### [Problem details]
From the records below, transcribe exactly the lines that begin at the line with "(end_ w)) = true ->" and end at the line with "JSDate.le (date_number (end_", both included.

### [Data to process]
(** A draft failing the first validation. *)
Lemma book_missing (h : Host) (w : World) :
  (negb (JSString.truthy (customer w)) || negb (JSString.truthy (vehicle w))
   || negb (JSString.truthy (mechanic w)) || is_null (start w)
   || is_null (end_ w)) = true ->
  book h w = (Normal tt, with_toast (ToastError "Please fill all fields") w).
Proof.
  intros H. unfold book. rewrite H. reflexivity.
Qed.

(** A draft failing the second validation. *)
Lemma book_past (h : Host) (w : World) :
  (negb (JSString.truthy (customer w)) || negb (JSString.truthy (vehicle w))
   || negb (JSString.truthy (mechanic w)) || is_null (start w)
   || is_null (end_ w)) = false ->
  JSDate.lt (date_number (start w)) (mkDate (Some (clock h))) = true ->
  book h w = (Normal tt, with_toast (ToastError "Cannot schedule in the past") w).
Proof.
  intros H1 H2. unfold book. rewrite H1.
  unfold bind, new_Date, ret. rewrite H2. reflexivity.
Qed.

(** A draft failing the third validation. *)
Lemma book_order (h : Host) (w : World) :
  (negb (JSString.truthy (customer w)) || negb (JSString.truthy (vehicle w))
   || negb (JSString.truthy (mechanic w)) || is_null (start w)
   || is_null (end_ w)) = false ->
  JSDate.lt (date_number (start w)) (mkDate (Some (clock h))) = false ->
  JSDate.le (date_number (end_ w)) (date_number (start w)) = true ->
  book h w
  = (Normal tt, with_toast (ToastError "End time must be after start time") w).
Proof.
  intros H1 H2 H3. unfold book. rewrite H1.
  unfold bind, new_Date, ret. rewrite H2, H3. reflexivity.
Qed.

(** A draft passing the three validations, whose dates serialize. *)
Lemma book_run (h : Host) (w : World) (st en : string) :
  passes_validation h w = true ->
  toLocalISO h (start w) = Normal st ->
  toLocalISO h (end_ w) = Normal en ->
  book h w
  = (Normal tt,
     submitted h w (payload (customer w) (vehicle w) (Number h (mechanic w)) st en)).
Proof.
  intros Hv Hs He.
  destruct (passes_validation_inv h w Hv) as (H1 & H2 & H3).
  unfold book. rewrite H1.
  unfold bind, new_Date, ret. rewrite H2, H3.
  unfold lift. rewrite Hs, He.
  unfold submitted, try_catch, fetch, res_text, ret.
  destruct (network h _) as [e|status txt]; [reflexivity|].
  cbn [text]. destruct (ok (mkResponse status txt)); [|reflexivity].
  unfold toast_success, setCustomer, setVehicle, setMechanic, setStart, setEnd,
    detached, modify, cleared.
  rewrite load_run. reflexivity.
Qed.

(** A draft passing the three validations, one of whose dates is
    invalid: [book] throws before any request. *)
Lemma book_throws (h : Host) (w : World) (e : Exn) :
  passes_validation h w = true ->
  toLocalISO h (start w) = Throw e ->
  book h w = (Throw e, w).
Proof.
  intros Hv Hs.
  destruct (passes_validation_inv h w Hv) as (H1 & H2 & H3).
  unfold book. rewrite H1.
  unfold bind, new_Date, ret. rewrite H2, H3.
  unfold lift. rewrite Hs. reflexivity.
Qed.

### [Task solution]
   || is_null (end_ w)) = true ->
  book h w = (Normal tt, with_toast (ToastError "Please fill all fields") w).
Proof.
  intros H. unfold book. rewrite H. reflexivity.
Qed.

(** A draft failing the second validation. *)
Lemma book_past (h : Host) (w : World) :
  (negb (JSString.truthy (customer w)) || negb (JSString.truthy (vehicle w))
   || negb (JSString.truthy (mechanic w)) || is_null (start w)
   || is_null (end_ w)) = false ->
  JSDate.lt (date_number (start w)) (mkDate (Some (clock h))) = true ->
  book h w = (Normal tt, with_toast (ToastError "Cannot schedule in the past") w).
Proof.
  intros H1 H2. unfold book. rewrite H1.
  unfold bind, new_Date, ret. rewrite H2. reflexivity.
Qed.

(** A draft failing the third validation. *)
Lemma book_order (h : Host) (w : World) :
  (negb (JSString.truthy (customer w)) || negb (JSString.truthy (vehicle w))
   || negb (JSString.truthy (mechanic w)) || is_null (start w)
   || is_null (end_ w)) = false ->
  JSDate.lt (date_number (start w)) (mkDate (Some (clock h))) = false ->
  JSDate.le (date_number (end_ w)) (date_number (start w)) = true ->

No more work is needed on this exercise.